(Dataset entries)
(** Modelled from the spec: [col[i]] for a column, whose class is not
    among the sources: the value at the row the index denotes, an
    [IndexError] when it is out of range (sections 3 and 4.3). *)
Definition col_get (c : column) (i : Z) : result Value :=
  match position (length c) i ≫= (c !!.) with
  | Some x => Ok x
  | None => Raise (IndexError "index out of range")
  end.

(** Modelled from the spec: [col[i] = v] for a column, whose class is not
    among the sources: the value is written as it is at the row the index
    denotes, in place (section 4.2, set); an [IndexError] when the index
    is out of range. *)
Definition col_set (c : column) (i : Z) (v : Value) : result column :=
  match position (length c) i with
  | Some p => Ok (<[p := v]> c)
  | None => Raise (IndexError "assignment index out of range")
  end.

(** Modelled from the spec: gathering by an integer list, for a column
    whose class is not among the sources: the output follows the list, so
    rows may repeat and change places; one out-of-range integer fails the
    whole with an [IndexError] (section 4.3). *)
Fixpoint col_gather (c : column) (l : list Z) : result column :=
  match l with
  | [] => Ok []
  | i :: l' =>
      result_bind (col_get c i) (λ x,
      result_bind (col_gather c l') (λ xs, Ok (x :: xs)))
  end.

(** Modelled from the spec: selection by a boolean mask, for a column
    whose class is not among the sources: the rows where the mask is true,
    in their original order (section 4.3). *)
Fixpoint mask_select (m : list bool) (c : column) : column :=
  match m, c with
  | b :: m', x :: c' => if b then x :: mask_select m' c' else mask_select m' c'
  | _, _ => []
  end.

(** Modelled from the spec: [col[item]] for a column, whose class is not
    among the sources: a slice, an integer list or a boolean mask of the
    column's length gives a new column of the selected rows; a mask of
    another length and an index of any other shape fail with an
    [IndexError] (sections 4.1 and 4.3). *)
Definition col_getitem (c : column) (item : Item) : result column :=
  match item with
  | ISlice sl =>
      result_bind (slice_positions (length c) sl) (λ ps, Ok (omap (c !!.) ps))
  | IList (IntSeq l) => col_gather c l
  | IList (BoolSeq m) =>
      if bool_decide (length m = length c) then Ok (mask_select m c)
      else Raise (IndexError "boolean index did not match the column length")
  | ITuple _ | INone => Raise (IndexError "unsupported index")
  end.

(** ** Dictionaries

    A [dict] keeps its items in insertion order, one item per key. *)
Local Abbreviation dict := (list (string * column)).

Fixpoint dict_get (d : dict) (k : string) : option column :=
  match d with
  | [] => None
  | (k', c) :: d' => if decide (k' = k) then Some c else dict_get d' k
  end.

(** The column under key [k] after it was mutated in place into [c]. *)
Fixpoint dict_set (d : dict) (k : string) (c : column) : dict :=
  match d with
  | [] => []
  | (k', c') :: d' =>
      if decide (k' = k) then (k', c) :: d' else (k', c') :: dict_set d' k c
  end.

Definition dict_keys (d : dict) : list string := d.*1.

(** [{key: f(col) for key, col in d.items()}], where [f] may raise. *)
Fixpoint dict_comp (f : column → result column) (d : dict) : result dict :=
  match d with
  | [] => Ok []
  | (k, c) :: d' =>
      result_bind (f c) (λ c',
      result_bind (dict_comp f d') (λ r, Ok ((k, c') :: r)))
  end.

(** ** [collections.ChainMap] *)

(** [ChainMap.__getitem__]: the first mapping that has the key answers;
    [__missing__] raises [KeyError(key)]. *)
Fixpoint ChainMap_getitem (maps : list dict) (key : string) : result column :=
  match maps with
  | [] => Raise (KeyError key)
  | m :: maps' =>
      match dict_get m key with
      | Some c => Ok c
      | None => ChainMap_getitem maps' key
      end
  end.

(** [d.update(dict.fromkeys(mapping))] on the keys of [d]: a key already
    there keeps its place, a new one goes to the end. *)
Definition keys_update (d : list string) (ks : list string) : list string :=
  foldl (λ acc k, if decide (k ∈ acc) then acc else acc ++ [k]) d ks.

(** [ChainMap.__iter__]:
    [d = {}; for mapping in reversed(self.maps): d.update(dict.fromkeys(mapping));
     return iter(d)]. *)
Definition ChainMap_keys (maps : list dict) : list string :=
  foldl (λ d m, keys_update d (dict_keys m)) [] (reverse maps).

(** ** [ColumnStorage]

    The attributes of the object as [__init__] sets them; the two classes
    [document_type] and [tensor_type] are known by name. *)

Record ColumnStorage := mkColumnStorage {
  tensor_columns : dict;
  doc_columns : dict;
  da_columns : dict;
  any_columns : dict;
  document_type : string;
  tensor_type : string
}.

(** [self.columns = ChainMap(self.tensor_columns, self.doc_columns,
    self.da_columns, self.any_columns)]: the chain map refers to the four
    dictionaries of the storage, it does not copy them. *)
Definition columns (s : ColumnStorage) : list dict :=
  [tensor_columns s; doc_columns s; da_columns s; any_columns s].

(** The storage after the column that [columns[name]] resolves to was
    mutated in place into [c]. *)
Definition write_column (s : ColumnStorage) (name : string) (c : column)
  : ColumnStorage :=
  match dict_get (tensor_columns s) name, dict_get (doc_columns s) name,
        dict_get (da_columns s) name with
  | Some _, _, _ =>
      mkColumnStorage (dict_set (tensor_columns s) name c) (doc_columns s)
        (da_columns s) (any_columns s) (document_type s) (tensor_type s)
  | None, Some _, _ =>
      mkColumnStorage (tensor_columns s) (dict_set (doc_columns s) name c)
        (da_columns s) (any_columns s) (document_type s) (tensor_type s)
  | None, None, Some _ =>
      mkColumnStorage (tensor_columns s) (doc_columns s)
        (dict_set (da_columns s) name c) (any_columns s)
        (document_type s) (tensor_type s)
  | None, None, None =>
      mkColumnStorage (tensor_columns s) (doc_columns s) (da_columns s)
        (dict_set (any_columns s) name c) (document_type s) (tensor_type s)
  end.

(** ** The heap and computations over it *)

Local Abbreviation loc := nat.
Local Abbreviation heap := (gmap nat ColumnStorage).

Definition M (A : Type) : Type := heap → result A * heap.

Definition ret {A} (a : A) : M A := λ h, (Ok a, h).
Definition raise {A} (e : exn) : M A := λ h, (Raise e, h).
Definition lift {A} (r : result A) : M A := λ h, (r, h).

Definition bind {A B} (m : M A) (f : A → M B) : M B := λ h,
  match m h with
  | (Ok a, h') => f a h'
  | (Raise e, h') => (Raise e, h')
  end.

Notation "'do' x <- m ; k" := (bind m (λ x, k))
  (at level 10, x name, m at level 100, k at level 200, only parsing).

(** Reading through a reference. A reference always leads to a live
    object; a location without one is reported as an interpreter fault. *)
Definition load (l : loc) : M ColumnStorage := λ h,
  match h !! l with
  | Some s => (Ok s, h)
  | None => (Raise (SystemError "dangling reference"), h)
  end.

Definition store (l : loc) (s : ColumnStorage) : M unit := λ h,
  (Ok (), <[l := s]> h).

Definition alloc (s : ColumnStorage) : M loc := λ h,
  let l := fresh (dom h) in (Ok l, <[l := s]> h).

(** [ColumnStorage.__len__] *)
Definition ColumnStorage_len (self : loc) : M nat :=
  do s <- load self;
  match dict_get (any_columns s) "id" with
  | Some c => ret (length c)
  | None => raise (KeyError "id")
  end.

(** [ColumnStorage.__getitem__] *)
Definition ColumnStorage_getitem (self : loc) (item : Item) : M loc :=
  do s <- load self;
  let item := normalize_item item in
  do tensor_columns' <-
    lift (dict_comp (λ col, col_getitem col item) (tensor_columns s));
  do doc_columns' <-
    lift (dict_comp (λ col, col_getitem col item) (doc_columns s));
  do da_columns' <-
    lift (dict_comp (λ col, col_getitem col item) (da_columns s));
  do any_columns' <-
    lift (dict_comp (λ col, col_getitem col item) (any_columns s));
  alloc (mkColumnStorage tensor_columns' doc_columns' da_columns' any_columns'
           (document_type s) (tensor_type s)).

(** ** [ColumnStorageView]

    The view is a [dict] subclass: next to [index] and [storage] it has
    the items of the [dict] it inherits from. No method of the class
    assigns to [self] or calls an inherited method after [__init__]. *)
Record ColumnStorageView := mkView {
  index : Z;
  storage : loc;
  dict_items : list (string * Value)
}.

(** [ColumnStorageView.__init__]: [super().__init__()] makes the inherited
    dictionary empty. *)
Definition ColumnStorageView_init (index : Z) (storage : loc)
  : ColumnStorageView :=
  mkView index storage [].

(** [ColumnStorageView.__getitem__] *)
Definition view_getitem (self : ColumnStorageView) (name : string) : M Value :=
  do s <- load (storage self);
  do col <- lift (ChainMap_getitem (columns s) name);
  lift (col_get col (index self)).

(** [ColumnStorageView.__setitem__] *)
Definition view_setitem (self : ColumnStorageView) (name : string)
    (value : Value) : M unit :=
  do s <- load (storage self);
  do col <- lift (ChainMap_getitem (columns s) name);
  do col' <- lift (col_set col (index self) value);
  store (storage self) (write_column s name col').

(** [ColumnStorageView.__delitem__] *)
Definition view_delitem (self : ColumnStorageView) (key : string) : M unit :=
  raise (RuntimeError "Cannot delete an item from a StorageView").

(** The object [self.storage.columns.keys()] answers: a keys view, which
    refers to the chain map of a storage and reads it when it is
    iterated. It is iterable; it is not an iterator (it has no
    [__next__]). *)
Record KeysView := mkKeysView {
  kv_mapping : loc
}.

(Directions) The expected result is every line above containing the string "Fixpoint".

(Solution to this problem)
Fixpoint col_gather (c : column) (l : list Z) : result column :=
Fixpoint mask_select (m : list bool) (c : column) : column :=
Fixpoint dict_get (d : dict) (k : string) : option column :=
Fixpoint dict_set (d : dict) (k : string) (c : column) : dict :=
Fixpoint dict_comp (f : column → result column) (d : dict) : result dict :=
Fixpoint ChainMap_getitem (maps : list dict) (key : string) : result column :=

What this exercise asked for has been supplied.